Picik sekali pikirannya, Nadin yang awalnya tidak pernah memiliki niat jahat untuk melaporkan Zain ke polisi mendadak terpikir saat ini. Sungguh Nadin bingung berhadapan dengan pria ini, nyatanya isu tentang sifat keras kepala dan semaunya sendiri dari seorang Zain bukan isapan jempol belaka, tapi memang kenyataannya.
Dia bertanya kapan siapnya, ketika Nadin menjawab keputusan ternyata tetap di tangannya. Lamarannya hanya kedok saja, pada akhirnya Nadin tak punya hak menentukan lebih walau sebelumnya Zain memang menurut.
.
.
Zain tidak pernah bercanda dengan ucapannya, apa yang dia katakan selalu dapat dibuktikan. Setelah tadi siang melamar dengan 85 persen unsur paksaan, malam ini dia benar-benar menikahi Nadin secara Agama dengan diketahui dua orang saksi yang merupakan teman dekat Zain.
Pernikahan super kilat yang sama sekali tidak pernah terbayangkan. Hendak duduk saja lesu dan dan Nadin menjalani pernikahan di kamar rumah sakit. Beralaskan Zain harus pergi besok pagi, dia terpaksa jadi pengantin dengan baju orang sakit.
Yang penting sah, begitu kalau kata saksinya. Walau terkesan dadakan, mereka masih tetap serius dan khusyuk, Nadin juga masih gugup kala Zain menyebut namanya dengan begitu mantap.
Lebih gugup lagi, kala Zain diminta untuk memegang ubun-ubunnya. Perasaan Nadin campur aduk, dia merasa seolah tengah bermimpi dan andai terbangun saat ini dia akan berlari.

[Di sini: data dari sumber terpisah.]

(** [[\s\S]*\}] runs to the last closing brace. *)
Lemma any_then_close_last (s : string) :
  match Extract.any_then_close s with
  | Some m =>
      exists mid post : string,
        m = mid ++ "}" /\ s = mid ++ "}" ++ post
        /\ Spec.has_char rbrace post = false
  | None => Spec.has_char rbrace s = false
  end.
Proof.
  induction s as [|c r IH]; cbn [Extract.any_then_close]; [reflexivity|].
  destruct (Extract.any_then_close r) as [m|].
  - destruct IH as (mid & post & -> & -> & Hpost).
    now exists (String c mid), post.
  - destruct (char_eqb_spec c rbrace) as [->|Hne].
    + now exists "", r.
    + simpl. rewrite IH. now destruct (char_eqb_spec c rbrace).
Qed.

(** The second pattern takes the text from the first opening brace to
    the last closing brace, and fails only where no closing brace
    follows an opening one. *)
Lemma search_braces_outer (s : string) :
  match Extract.search_braces s with
  | Some m =>
      exists pre mid post : string,
        s = pre ++ "{" ++ mid ++ "}" ++ post
        /\ Spec.has_char lbrace pre = false
        /\ Spec.has_char rbrace post = false
        /\ m = "{" ++ mid ++ "}"
  | None =>
      forall pre rest : string,
        s = pre ++ "{" ++ rest -> Spec.has_char rbrace rest = false
  end.
Proof.
  induction s as [|c r IH]; cbn [Extract.search_braces].
  - intros [|x pre] rest H; discriminate.
  - destruct (char_eqb_spec c lbrace) as [->|Hne].
    + pose proof (any_then_close_last r) as Hclose.
      destruct (Extract.any_then_close r) as [m|]; cbn [option_map].
      * destruct Hclose as (mid & post & -> & -> & Hpost).
        now exists "", mid, post.
      * destruct (Extract.search_braces r) as [m|].
        -- destruct IH as (pre & mid & post & -> & _ & _ & _).
           rewrite !has_char_app in Hclose. simpl in Hclose.
           rewrite !orb_true_r in Hclose. discriminate.
        -- intros [|x pre] rest H; simpl in H.
           ++ injection H as ->. exact Hclose.
           ++ injection H as _ ->. eapply IH. reflexivity.
    + destruct (Extract.search_braces r) as [m|].
      * destruct IH as (pre & mid & post & -> & Hpre & Hpost & ->).
        exists (String c pre), mid, post. repeat split; auto.
        simpl. rewrite Hpre. now destruct (char_eqb_spec c lbrace).
      * intros [|x pre] rest H; simpl in H.
        -- injection H as Hc _. destruct (Hne Hc).
        -- injection H as _ ->. eapply IH. reflexivity.
Qed.

(** *** The shape of the first fenced block *)

Lemma string_app_assoc (a b c : string) : (a ++ b) ++ c = a ++ b ++ c.
Proof. induction a as [|x a IH]; simpl; [reflexivity|now rewrite IH]. Qed.

Lemma match_literal_split (lit : string) :
  forall s rest : string,
    PyStr.match_literal lit s = Some rest -> s = lit ++ rest.
Proof.
  induction lit as [|a lit IH]; intros s rest; simpl.
  - destruct s; intros H; now injection H as <-.
  - destruct s as [|b s]; [discriminate|].
    destruct (char_eqb_spec a b) as [<-|_]; [|discriminate].
    intros H. now rewrite (IH _ _ H).
Qed.

Lemma match_literal_complete (lit q : string) :
  PyStr.match_literal lit (lit ++ q) = Some q.
Proof.
  induction lit as [|a lit IH]; simpl.
  - now destruct q.
  - now rewrite char_eqb_refl.
Qed.

Lemma lstrip_split (s : string) :
  exists w : string, s = w ++ PyStr.lstrip s /\ Spec.all_space w = true.
Proof.
  induction s as [|c r IH]; simpl.
  - now exists "".
  - destruct (PyStr.isspace c) eqn:Hc.
    + destruct IH as (w & Hw & Hsp). exists (String c w). simpl.
      rewrite Hc, Hsp. split; [now rewrite <- Hw|reflexivity].
    + now exists "".
Qed.

Lemma rstrip_split (s : string) :
  exists w : string, s = PyStr.rstrip s ++ w /\ Spec.all_space w = true.
Proof.
  induction s as [|c r IH]; simpl.
  - now exists "".
  - destruct IH as (w & Hw & Hsp).
    destruct (PyStr.rstrip r) as [|c' r'] eqn:E.
    + simpl in Hw. subst w. destruct (PyStr.isspace c) eqn:Hc.
      * exists (String c r). simpl. now rewrite Hc, Hsp.
      * now exists r.
    + exists w. split; [|assumption].
      change (String c r = String c (String c' r' ++ w)). now f_equal.
Qed.

Lemma before_fence_split (s : string) :
  forall x : string,
    Spec.before_fence s = Some x ->
    exists post : string, s = x ++ Extract.fence ++ post.
Proof.
  induction s as [|c r IH]; intros x; cbn [Spec.before_fence].
  - cbn. discriminate.
  - destruct (PyStr.match_literal Extract.fence (String c r)) as [post|] eqn:E;
      cbn [Spec.is_some].
    + intros H. injection H as <-. exists post.
      now apply match_literal_split in E.
    + destruct (Spec.before_fence r) as [x'|]; [|discriminate].
      intros H. injection H as <-. destruct (IH x' eq_refl) as [post ->].
      now exists post.
Qed.

(** The content of a block: white space, the content, white space, the
    closing fence, which is the first fence after the content starts. *)
Lemma block_content_shape (rest g : string) :
  Spec.block_content rest = Some g ->
  exists w1 w2 post : string,
    rest = w1 ++ g ++ w2 ++ Extract.fence ++ post
    /\ Spec.all_space w1 = true /\ Spec.all_space w2 = true
    /\ Spec.before_fence (g ++ w2 ++ Extract.fence ++ post) = Some (g ++ w2).
Proof.
  unfold Spec.block_content.
  destruct (Spec.before_fence (PyStr.lstrip rest)) as [x|] eqn:Ex;
    [|discriminate].
  intros H. injection H as <-.
  destruct (lstrip_split rest) as (w1 & Hrest & Hw1).
  destruct (rstrip_split x) as (w2 & Hx & Hw2).
  destruct (before_fence_split _ _ Ex) as [post Hpost].
  exists w1, w2, post.
  assert (Hl : PyStr.lstrip rest
               = PyStr.rstrip x ++ w2 ++ Extract.fence ++ post).
  { rewrite Hpost. rewrite Hx at 1. apply string_app_assoc. }
  repeat split; try assumption.
  - rewrite Hrest at 1. now rewrite Hl.
  - rewrite <- Hl, Ex. now rewrite <- Hx.
Qed.

Lemma fence_json_is_fence (s rest : string) :
  PyStr.match_literal Extract.fence_json s = Some rest ->
  Spec.is_some (PyStr.match_literal Extract.fence s) = true.
Proof.
  intros H. apply match_literal_split in H. subst s.
  change (Extract.fence_json ++ rest) with (Extract.fence ++ "json" ++ rest).
  now rewrite match_literal_complete.
Qed.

"Itu kening, Zain, ubun-ubunnya."
"Oh iya, maaf Ustadz."
Lamunan Nadin buyar seketika perkara Zain salah pegang. Diperintahkan ubun-ubun dia justru menyentuh kening Nadin seolah tengah memastikan suhu tubuhnya.
"Di sini, Pak?"
"Iya di sana."
Entah apa yang dipikirkan Zain hingga eror begitu. Citra Zain sebagai dosen genius dan luar biasa cerdas seketika hancur begitu saja di hadapan mahasiswi yang kini telah sah menjadi istrinya.
"Bacakan doanya, hapal, 'kan?"
"Ha-hapal kok, Ustadz," jawab Zain gelagapan, entah benar hapal atau mengaku hapal saksi pernikahannya juga ragu, tapi yang jelas bibir Zain komat-kamit. "Yang penting Bismillah."
.
.
- To Be Continued -
"kian menjadi (mereda/reda) sembari"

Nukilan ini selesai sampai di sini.